Study material.
---------------

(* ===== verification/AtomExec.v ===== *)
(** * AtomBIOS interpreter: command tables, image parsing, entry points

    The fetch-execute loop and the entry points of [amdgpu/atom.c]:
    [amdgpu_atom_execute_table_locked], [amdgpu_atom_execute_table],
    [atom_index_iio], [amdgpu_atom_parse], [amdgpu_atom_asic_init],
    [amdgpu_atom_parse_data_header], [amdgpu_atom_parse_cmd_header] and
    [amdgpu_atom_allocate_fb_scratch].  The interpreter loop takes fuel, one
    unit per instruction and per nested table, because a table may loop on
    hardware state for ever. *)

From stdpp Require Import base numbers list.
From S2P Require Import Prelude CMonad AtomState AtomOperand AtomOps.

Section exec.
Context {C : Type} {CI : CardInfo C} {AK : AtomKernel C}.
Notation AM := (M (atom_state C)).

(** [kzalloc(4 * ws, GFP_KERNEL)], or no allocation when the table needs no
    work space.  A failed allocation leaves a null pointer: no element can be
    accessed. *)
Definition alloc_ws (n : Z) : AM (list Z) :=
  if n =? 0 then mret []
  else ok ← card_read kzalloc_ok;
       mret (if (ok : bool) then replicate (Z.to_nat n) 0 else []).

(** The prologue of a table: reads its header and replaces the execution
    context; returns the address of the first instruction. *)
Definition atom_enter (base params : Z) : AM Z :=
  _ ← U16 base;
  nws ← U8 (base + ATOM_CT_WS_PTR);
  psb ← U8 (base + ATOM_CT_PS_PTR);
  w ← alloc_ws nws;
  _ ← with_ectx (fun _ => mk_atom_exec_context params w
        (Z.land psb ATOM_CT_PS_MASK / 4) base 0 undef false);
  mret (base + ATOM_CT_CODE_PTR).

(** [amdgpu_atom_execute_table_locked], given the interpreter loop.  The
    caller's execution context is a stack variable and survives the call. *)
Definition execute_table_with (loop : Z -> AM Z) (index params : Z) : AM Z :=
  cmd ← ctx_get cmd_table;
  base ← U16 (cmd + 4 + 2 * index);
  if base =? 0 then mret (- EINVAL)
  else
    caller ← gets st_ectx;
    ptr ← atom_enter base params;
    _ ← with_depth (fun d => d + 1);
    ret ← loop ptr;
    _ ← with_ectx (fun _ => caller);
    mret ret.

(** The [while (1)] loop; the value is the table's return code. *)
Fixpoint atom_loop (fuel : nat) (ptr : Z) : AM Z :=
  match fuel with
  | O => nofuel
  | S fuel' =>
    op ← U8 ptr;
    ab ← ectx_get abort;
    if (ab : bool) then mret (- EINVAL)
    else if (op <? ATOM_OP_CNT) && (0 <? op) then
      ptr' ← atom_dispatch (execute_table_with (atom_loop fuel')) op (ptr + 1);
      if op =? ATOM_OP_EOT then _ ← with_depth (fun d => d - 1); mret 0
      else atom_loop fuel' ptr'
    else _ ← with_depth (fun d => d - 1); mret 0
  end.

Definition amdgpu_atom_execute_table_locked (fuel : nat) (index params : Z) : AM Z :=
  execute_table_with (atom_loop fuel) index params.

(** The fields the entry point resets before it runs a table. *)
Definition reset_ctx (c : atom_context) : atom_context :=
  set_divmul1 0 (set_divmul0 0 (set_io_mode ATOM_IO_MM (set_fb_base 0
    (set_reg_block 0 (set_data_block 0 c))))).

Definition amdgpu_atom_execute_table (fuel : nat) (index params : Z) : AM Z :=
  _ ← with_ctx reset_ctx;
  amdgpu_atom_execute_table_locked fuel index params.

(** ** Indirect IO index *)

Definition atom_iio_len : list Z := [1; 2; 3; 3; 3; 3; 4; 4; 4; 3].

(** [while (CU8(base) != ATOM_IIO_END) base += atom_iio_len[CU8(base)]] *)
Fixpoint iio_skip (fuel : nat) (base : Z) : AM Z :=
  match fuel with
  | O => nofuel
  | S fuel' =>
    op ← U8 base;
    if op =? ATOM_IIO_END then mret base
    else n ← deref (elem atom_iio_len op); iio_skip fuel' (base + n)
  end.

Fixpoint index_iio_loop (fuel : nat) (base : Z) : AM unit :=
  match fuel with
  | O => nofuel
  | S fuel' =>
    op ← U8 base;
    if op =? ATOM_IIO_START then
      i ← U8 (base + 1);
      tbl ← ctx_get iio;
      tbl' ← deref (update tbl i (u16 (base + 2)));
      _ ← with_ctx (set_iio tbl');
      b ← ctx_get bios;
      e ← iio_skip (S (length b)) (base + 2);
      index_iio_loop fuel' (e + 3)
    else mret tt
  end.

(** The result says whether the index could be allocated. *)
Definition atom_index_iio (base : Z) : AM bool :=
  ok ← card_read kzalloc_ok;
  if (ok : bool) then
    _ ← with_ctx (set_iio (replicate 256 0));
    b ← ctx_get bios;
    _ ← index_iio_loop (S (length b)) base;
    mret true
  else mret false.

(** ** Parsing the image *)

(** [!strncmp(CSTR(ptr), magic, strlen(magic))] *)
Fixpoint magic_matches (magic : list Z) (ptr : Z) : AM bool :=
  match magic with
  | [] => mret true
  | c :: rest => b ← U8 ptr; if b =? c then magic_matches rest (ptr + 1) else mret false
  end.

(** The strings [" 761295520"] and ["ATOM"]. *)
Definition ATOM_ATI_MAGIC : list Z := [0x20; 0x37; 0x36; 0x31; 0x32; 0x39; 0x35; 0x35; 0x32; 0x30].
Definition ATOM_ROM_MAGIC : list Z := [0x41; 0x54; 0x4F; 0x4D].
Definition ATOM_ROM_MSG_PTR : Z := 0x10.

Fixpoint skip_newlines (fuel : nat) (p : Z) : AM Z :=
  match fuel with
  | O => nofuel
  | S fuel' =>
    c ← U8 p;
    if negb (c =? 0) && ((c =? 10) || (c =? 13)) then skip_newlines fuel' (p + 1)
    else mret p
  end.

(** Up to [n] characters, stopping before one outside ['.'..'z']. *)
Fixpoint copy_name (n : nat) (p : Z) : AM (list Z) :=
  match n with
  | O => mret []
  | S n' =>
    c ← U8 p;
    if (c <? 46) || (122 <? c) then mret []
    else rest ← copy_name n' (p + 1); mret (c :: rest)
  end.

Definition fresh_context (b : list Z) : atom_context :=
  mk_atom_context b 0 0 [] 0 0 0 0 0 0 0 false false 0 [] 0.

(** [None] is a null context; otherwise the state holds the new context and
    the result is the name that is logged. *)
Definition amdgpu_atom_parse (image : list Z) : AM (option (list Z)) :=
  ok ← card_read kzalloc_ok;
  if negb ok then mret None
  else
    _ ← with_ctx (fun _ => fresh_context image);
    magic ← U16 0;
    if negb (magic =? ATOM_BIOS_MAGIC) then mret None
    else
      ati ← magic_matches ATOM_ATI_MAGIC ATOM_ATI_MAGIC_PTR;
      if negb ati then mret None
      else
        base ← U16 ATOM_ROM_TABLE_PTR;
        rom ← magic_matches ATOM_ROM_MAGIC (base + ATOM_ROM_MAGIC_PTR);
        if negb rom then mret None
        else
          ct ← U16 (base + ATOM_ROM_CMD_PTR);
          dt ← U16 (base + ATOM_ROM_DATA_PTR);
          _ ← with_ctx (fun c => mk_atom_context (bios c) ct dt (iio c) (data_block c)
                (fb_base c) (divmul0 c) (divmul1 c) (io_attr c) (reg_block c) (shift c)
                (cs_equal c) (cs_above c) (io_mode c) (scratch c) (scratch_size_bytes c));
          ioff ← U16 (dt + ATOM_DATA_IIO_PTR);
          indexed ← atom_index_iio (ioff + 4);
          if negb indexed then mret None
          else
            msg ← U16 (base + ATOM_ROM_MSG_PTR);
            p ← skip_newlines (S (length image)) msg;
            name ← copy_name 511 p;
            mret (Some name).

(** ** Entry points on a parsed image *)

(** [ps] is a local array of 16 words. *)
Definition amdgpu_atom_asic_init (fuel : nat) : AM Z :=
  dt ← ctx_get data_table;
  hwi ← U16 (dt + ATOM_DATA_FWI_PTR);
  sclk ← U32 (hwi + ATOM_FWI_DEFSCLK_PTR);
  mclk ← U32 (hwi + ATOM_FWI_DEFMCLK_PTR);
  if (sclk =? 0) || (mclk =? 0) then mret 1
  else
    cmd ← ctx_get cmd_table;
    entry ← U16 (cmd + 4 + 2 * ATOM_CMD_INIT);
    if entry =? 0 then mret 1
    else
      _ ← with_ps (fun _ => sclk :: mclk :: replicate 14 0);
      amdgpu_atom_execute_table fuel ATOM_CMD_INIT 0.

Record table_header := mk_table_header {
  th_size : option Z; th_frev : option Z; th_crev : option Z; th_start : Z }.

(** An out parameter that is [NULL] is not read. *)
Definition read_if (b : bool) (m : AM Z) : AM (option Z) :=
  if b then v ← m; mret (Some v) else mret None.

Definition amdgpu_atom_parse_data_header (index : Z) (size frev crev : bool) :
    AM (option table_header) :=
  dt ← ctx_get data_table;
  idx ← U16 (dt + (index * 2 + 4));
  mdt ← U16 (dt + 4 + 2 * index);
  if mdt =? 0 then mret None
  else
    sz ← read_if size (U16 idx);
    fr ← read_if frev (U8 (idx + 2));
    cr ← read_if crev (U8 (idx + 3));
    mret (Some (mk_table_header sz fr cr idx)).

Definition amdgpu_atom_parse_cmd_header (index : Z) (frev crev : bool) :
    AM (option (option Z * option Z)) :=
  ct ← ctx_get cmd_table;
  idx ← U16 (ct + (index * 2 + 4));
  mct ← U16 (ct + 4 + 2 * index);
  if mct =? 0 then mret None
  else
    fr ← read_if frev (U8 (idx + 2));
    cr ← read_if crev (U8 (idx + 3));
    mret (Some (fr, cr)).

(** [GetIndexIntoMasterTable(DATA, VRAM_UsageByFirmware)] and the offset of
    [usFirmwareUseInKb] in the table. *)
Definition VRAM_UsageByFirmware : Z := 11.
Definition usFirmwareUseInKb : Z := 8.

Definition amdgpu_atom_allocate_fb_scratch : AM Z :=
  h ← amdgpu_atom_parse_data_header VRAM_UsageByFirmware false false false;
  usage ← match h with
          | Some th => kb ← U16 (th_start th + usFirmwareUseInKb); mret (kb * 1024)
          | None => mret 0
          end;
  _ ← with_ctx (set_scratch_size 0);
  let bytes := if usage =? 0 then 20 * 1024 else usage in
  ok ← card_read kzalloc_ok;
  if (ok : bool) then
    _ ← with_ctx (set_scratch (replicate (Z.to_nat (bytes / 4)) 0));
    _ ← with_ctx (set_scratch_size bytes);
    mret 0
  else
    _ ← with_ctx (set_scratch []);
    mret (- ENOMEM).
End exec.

---------------

What you will do. Above are the records. Print exactly, and only, the lines from the line with "else _ ← with_depth" to the line with "Definition ATOM_ATI_MAGIC : list", both inclusive.

Task solution.
    else _ ← with_depth (fun d => d - 1); mret 0
  end.

Definition amdgpu_atom_execute_table_locked (fuel : nat) (index params : Z) : AM Z :=
  execute_table_with (atom_loop fuel) index params.

(** The fields the entry point resets before it runs a table. *)
Definition reset_ctx (c : atom_context) : atom_context :=
  set_divmul1 0 (set_divmul0 0 (set_io_mode ATOM_IO_MM (set_fb_base 0
    (set_reg_block 0 (set_data_block 0 c))))).

Definition amdgpu_atom_execute_table (fuel : nat) (index params : Z) : AM Z :=
  _ ← with_ctx reset_ctx;
  amdgpu_atom_execute_table_locked fuel index params.

(** ** Indirect IO index *)

Definition atom_iio_len : list Z := [1; 2; 3; 3; 3; 3; 4; 4; 4; 3].

(** [while (CU8(base) != ATOM_IIO_END) base += atom_iio_len[CU8(base)]] *)
Fixpoint iio_skip (fuel : nat) (base : Z) : AM Z :=
  match fuel with
  | O => nofuel
  | S fuel' =>
    op ← U8 base;
    if op =? ATOM_IIO_END then mret base
    else n ← deref (elem atom_iio_len op); iio_skip fuel' (base + n)
  end.

Fixpoint index_iio_loop (fuel : nat) (base : Z) : AM unit :=
  match fuel with
  | O => nofuel
  | S fuel' =>
    op ← U8 base;
    if op =? ATOM_IIO_START then
      i ← U8 (base + 1);
      tbl ← ctx_get iio;
      tbl' ← deref (update tbl i (u16 (base + 2)));
      _ ← with_ctx (set_iio tbl');
      b ← ctx_get bios;
      e ← iio_skip (S (length b)) (base + 2);
      index_iio_loop fuel' (e + 3)
    else mret tt
  end.

(** The result says whether the index could be allocated. *)
Definition atom_index_iio (base : Z) : AM bool :=
  ok ← card_read kzalloc_ok;
  if (ok : bool) then
    _ ← with_ctx (set_iio (replicate 256 0));
    b ← ctx_get bios;
    _ ← index_iio_loop (S (length b)) base;
    mret true
  else mret false.

(** ** Parsing the image *)

(** [!strncmp(CSTR(ptr), magic, strlen(magic))] *)
Fixpoint magic_matches (magic : list Z) (ptr : Z) : AM bool :=
  match magic with
  | [] => mret true
  | c :: rest => b ← U8 ptr; if b =? c then magic_matches rest (ptr + 1) else mret false
  end.

(** The strings [" 761295520"] and ["ATOM"]. *)
Definition ATOM_ATI_MAGIC : list Z := [0x20; 0x37; 0x36; 0x31; 0x32; 0x39; 0x35; 0x35; 0x32; 0x30].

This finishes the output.